◆ **WHAT THE EXERCISE ASKS**: How many lines below hold the string "induction"? Report that number alone.

◆ **DATA**:
Lemma trim_idempotent (s : jsstring) : trim (trim s) = trim s.
Proof.
  unfold trim at 1. unfold trimStart.
  rewrite (dropWhile_fix isSpace (trim s) (trim_head s)).
  unfold trimEnd, trim, trimEnd. rewrite rev_involutive.
  now rewrite (dropWhile_fix isSpace _ (dropWhile_head isSpace _)).
Qed.

Lemma symbolCount_app (a b : jsstring) :
  symbolCount (a ++ b) = symbolCount a + symbolCount b.
Proof. unfold symbolCount. now rewrite filter_app, length_app. Qed.

Lemma symbolCount_spaces (a : jsstring) :
  forallb isSpace a = true -> symbolCount a = 0.
Proof.
  unfold symbolCount. induction a as [|c a IH]; simpl; auto.
  intros H. apply andb_true_iff in H. destruct H as [Hc Ha].
  rewrite (space_not_symbol _ Hc). auto.
Qed.

(** The verdict depends on the text through its trimmed form and its number
    of structural symbols only. *)
Lemma isPlainText_ext (c1 c2 : jsstring) :
  trim c1 = trim c2 -> symbolCount c1 = symbolCount c2 ->
  isPlainText c1 = isPlainText c2.
Proof.
  intros Ht Hs. unfold isPlainText, nonEmptyLines. rewrite Ht.
  rewrite !symbols_comparison, Hs. reflexivity.
Qed.

(** X1: the prose scorer ignores white space (blanks, tabs, line breaks)
    before and after the text. *)
Theorem isPlainText_padding (a code b : jsstring) :
  forallb isSpace a = true -> forallb isSpace b = true ->
  isPlainText (a ++ code ++ b) = isPlainText code
  /\ isPlainText (trim code) = isPlainText code.
Proof.
  intros Ha Hb. split.
  - apply isPlainText_ext.
    + now apply trim_padding.
    + rewrite !symbolCount_app, (symbolCount_spaces _ Ha), (symbolCount_spaces _ Hb). lia.
  - apply isPlainText_ext.
    + apply trim_idempotent.
    + (* the trimmed text is the text without a blank prefix and suffix *)
      unfold trim, trimStart, trimEnd, symbolCount.
      assert (Hdrop : forall s, length (filter isSymbol (dropWhile isSpace s))
                                = length (filter isSymbol s)).
      { induction s as [|c s IH]; simpl; auto.
        destruct (isSpace c) eqn:Ec; auto.
        now rewrite (space_not_symbol _ Ec). }
      assert (Hrev : forall s, length (filter isSymbol (rev s))
                               = length (filter isSymbol s)).
      { induction s as [|c s IH]; simpl; auto.
        rewrite filter_app, length_app, IH. simpl.
        destruct (isSymbol c); simpl; lia. }
      now rewrite Hrev, Hdrop, Hrev, Hdrop.
Qed.

Lemma isPlainText_padding_witness :
  isPlainText (u "  " ++ two_of_five ++ nl) = isPlainText two_of_five.
Proof.
  apply (isPlainText_padding (u "  ") two_of_five nl); reflexivity.
Defined.

(* ================================================================== *)
(** ** The loop over the lines *)
(* ================================================================== *)

Lemma countLine_step (p c : nat) (line : jsstring) :
  exists dp dc, countLine (p, c) line = (p + dp, c + dc) /\ dp + dc <= 1
                /\ countLine (0, 0) line = (dp, dc).
Proof.
  unfold countLine.
  destruct (isProse (trim line) && negb (isCode (trim line))).
  - exists 1, 0. split; [f_equal; lia|split; [lia|reflexivity]].
  - destruct (isCode (trim line) && negb (isProse (trim line))).
    + exists 0, 1. split; [f_equal; lia|split; [lia|reflexivity]].
    + exists 0, 0. split; [f_equal; lia|split; [lia|reflexivity]].
Qed.

Lemma fold_countLine (lines : list jsstring) (p c : nat) :
  fold_left countLine lines (p, c)
  = (p + fst (countLines lines), c + snd (countLines lines))
  /\ fst (countLines lines) + snd (countLines lines) <= length lines.
Proof.
  unfold countLines. revert p c.
  induction lines as [|l lines IH]; intros p c.
  - simpl. split; [f_equal; lia|lia].
  - cbn [fold_left length].
    destruct (countLine_step p c l) as [dp [dc [E [Hle E0]]]].
    rewrite E, E0.
    destruct (IH (p + dp) (c + dc)) as [H1 _].
    destruct (IH dp dc) as [H2 H3].
    rewrite H1, H2. cbn [fst snd]. split; [f_equal; lia|lia].
Qed.

Lemma countLines_app (l1 l2 : list jsstring) :
  countLines (l1 ++ l2)
  = (fst (countLines l1) + fst (countLines l2), snd (countLines l1) + snd (countLines l2)).
Proof.
  unfold countLines at 1. rewrite fold_left_app.
  fold (countLines l1). destruct (countLines l1) as [p c] eqn:E.
  destruct (fold_countLine l2 p c) as [H _]. rewrite H. reflexivity.
Qed.

(** X2: the two counters of the loop.  Each line adds one to at most one
    of them, so together they never exceed the number of lines, and the
    counts of a text in two parts are the sums of the counts of the parts. *)
Theorem countLines_additive (l1 l2 : list jsstring) :
  countLines (l1 ++ l2)
  = (fst (countLines l1) + fst (countLines l2), snd (countLines l1) + snd (countLines l2))
  /\ fst (countLines l1) + snd (countLines l1) <= length l1.
Proof.
  split.
  - apply countLines_app.
  - destruct (fold_countLine l1 0 0) as [_ H]. exact H.
Qed.

(** X3: the fallback as the program computes it.  With at least two
    non-empty lines, all of them neutral, the scorer answers [true] exactly
    when there are more than three such lines and the text holds one or two
    structural symbols: no symbol at all, or three and more, give [false]. *)
Theorem fallback_one_or_two_symbols (code : jsstring) :
  2 <= length (nonEmptyLines code) ->
  countLines (nonEmptyLines code) = (0, 0) ->
  (isPlainText code = true <->
   3 < length (nonEmptyLines code) /\ (symbolCount code = 1 \/ symbolCount code = 2)).
Proof.
  intros Hlen Hcount. rewrite (neutral_fallback code Hlen Hcount).
  rewrite !andb_true_iff, Nat.ltb_lt, Nat.leb_le, Nat.ltb_lt. lia.
Qed.

Lemma fallback_one_or_two_symbols_witness :
  symbolCount four_with_symbol = 1 /\ isPlainText four_with_symbol = true.
Proof.
  split; [reflexivity|].
  apply (fallback_one_or_two_symbols four_with_symbol).
  - vm_compute; lia.
  - vm_compute; reflexivity.
  - vm_compute. split; [lia|left; reflexivity].
Defined.

(* ================================================================== *)
(** ** Lines *)
(* ================================================================== *)

Lemma split_LF_cons (s : jsstring) : exists l ls, split_LF s = l :: ls.
Proof.
  induction s as [|c s [l [ls E]]]; simpl.
  - now exists [], [].
  - destruct (N.eqb c LF).
    + now exists [], (split_LF s).
    + rewrite E. now exists (c :: l), ls.
Qed.

Lemma split_LF_length (s : jsstring) :
  length (split_LF s) = S (count_occ N.eq_dec s LF).
Proof.
  induction s as [|c s IH]; [reflexivity|].
  cbn [split_LF count_occ].
  destruct (N.eqb_spec c LF) as [->|Hne].
  - destruct (N.eq_dec LF LF); [|congruence]. cbn [length]. now rewrite IH.
  - destruct (N.eq_dec c LF); [congruence|].
    destruct (split_LF_cons s) as [l [ls E]]. rewrite E in *. exact IH.
Qed.

Lemma count_occ_dropWhile (p : char -> bool) (s : jsstring) :
  count_occ N.eq_dec (dropWhile p s) LF <= count_occ N.eq_dec s LF.
Proof.
  induction s as [|c s IH]; simpl; auto.
  destruct (p c); simpl; destruct (N.eq_dec c LF); lia.
Qed.

Lemma count_LF_trim (s : jsstring) :
  count_occ N.eq_dec (trim s) LF <= count_occ N.eq_dec s LF.
Proof.
  unfold trim, trimEnd, trimStart. rewrite count_occ_rev.
  eapply Nat.le_trans; [apply count_occ_dropWhile|].
  rewrite count_occ_rev. apply count_occ_dropWhile.
Qed.

(** X4: the line count of the toolbar is one more than the number of
    line feeds, so it is never 0 (the empty text shows 1 line), it is at
    most one more than the character count, and the prose scorer never sees
    more lines than the toolbar shows. *)
Theorem lineCount_spec (code : jsstring) :
  lineCount code = 1 + count_occ N.eq_dec code LF
  /\ 1 <= lineCount code <= 1 + charCount code
  /\ length (nonEmptyLines code) <= lineCount code.
Proof.
  unfold lineCount, charCount. rewrite split_LF_length.
  split; [reflexivity|]. split.
  - pose proof (count_occ_bound N.eq_dec LF code) as H.
    change (count_occ N.eq_dec code LF <= @length char code) in H. lia.
  - unfold nonEmptyLines.
    eapply Nat.le_trans; [apply filter_length_le|].
    rewrite split_LF_length. apply le_n_S, count_LF_trim.
Qed.

(** A line survives [filter(l => l.trim())] when it holds a character that
    is no white space. *)
Lemma truthy_trim (l : jsstring) : truthy (trim l) = negb (forallb isSpace l).
Proof.
  destruct (forallb isSpace l) eqn:E.
  - now rewrite (trim_spaces _ E).
  - destruct (trim l) as [|c t] eqn:Et; [|reflexivity]. exfalso.
    unfold trim, trimEnd, trimStart in Et.
    apply (f_equal (@rev char)) in Et. rewrite rev_involutive in Et. cbn in Et.
    apply dropWhile_nil_iff in Et. rewrite forallb_rev in Et.
    pose proof (dropWhile_head isSpace l) as Hd.
    destruct (dropWhile isSpace l) as [|h d] eqn:Ed.
    + apply dropWhile_nil_iff in Ed. congruence.
    + cbn in Et. rewrite Hd in Et. discriminate.
Qed.

Lemma split_no_LF (s : jsstring) : ~ In LF s -> split_LF s = [s].
Proof.
  induction s as [|c s IH]; intros H; [reflexivity|].
  cbn [split_LF]. destruct (N.eqb_spec c LF) as [->|Hne].
  - exfalso. apply H. now left.
  - rewrite IH; [reflexivity|]. intros Hin. apply H. now right.
Qed.

Lemma split_LF_app (a b : jsstring) :
  split_LF (a ++ LF :: b) = split_LF a ++ split_LF b.
Proof.
  induction a as [|c a IH]; [reflexivity|].
  cbn [app split_LF]. destruct (N.eqb c LF).
  - now rewrite IH.
  - rewrite IH. destruct (split_LF_cons a) as [l [ls E]]. now rewrite E.
Qed.

Lemma nonblank_piece (s : jsstring) :
  forallb isSpace s = false ->
  1 <= length (filter (fun l => truthy (trim l)) (split_LF s)).
Proof.
  induction s as [|c s IH]; [discriminate|].
  cbn [forallb split_LF]. intros H.
  destruct (N.eqb_spec c LF) as [->|Hne].
  - cbn in H. cbn [filter]. rewrite truthy_trim. cbn. now apply IH.
  - destruct (split_LF_cons s) as [l [ls E]]. rewrite E in *.
    cbn [filter] in *. rewrite !truthy_trim in *. cbn [forallb].
    destruct (isSpace c); cbn in *; [|lia].
    specialize (IH H). destruct (forallb isSpace l); cbn in *; lia.
Qed.

Lemma lastChar_app_cons (x : jsstring) (c : char) (b : jsstring) :
  lastChar (x ++ c :: b) = lastChar (c :: b).
Proof.
  induction x as [|d x IH]; [reflexivity|].
  cbn [app]. change (lastChar (d :: x ++ c :: b)) with
    (match x ++ c :: b with [] => Some d | _ :: _ => lastChar (x ++ c :: b) end).
  destruct (x ++ c :: b) eqn:E; [destruct x; discriminate|]. exact IH.
Qed.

◆ **WRITTEN SOLUTION**: 11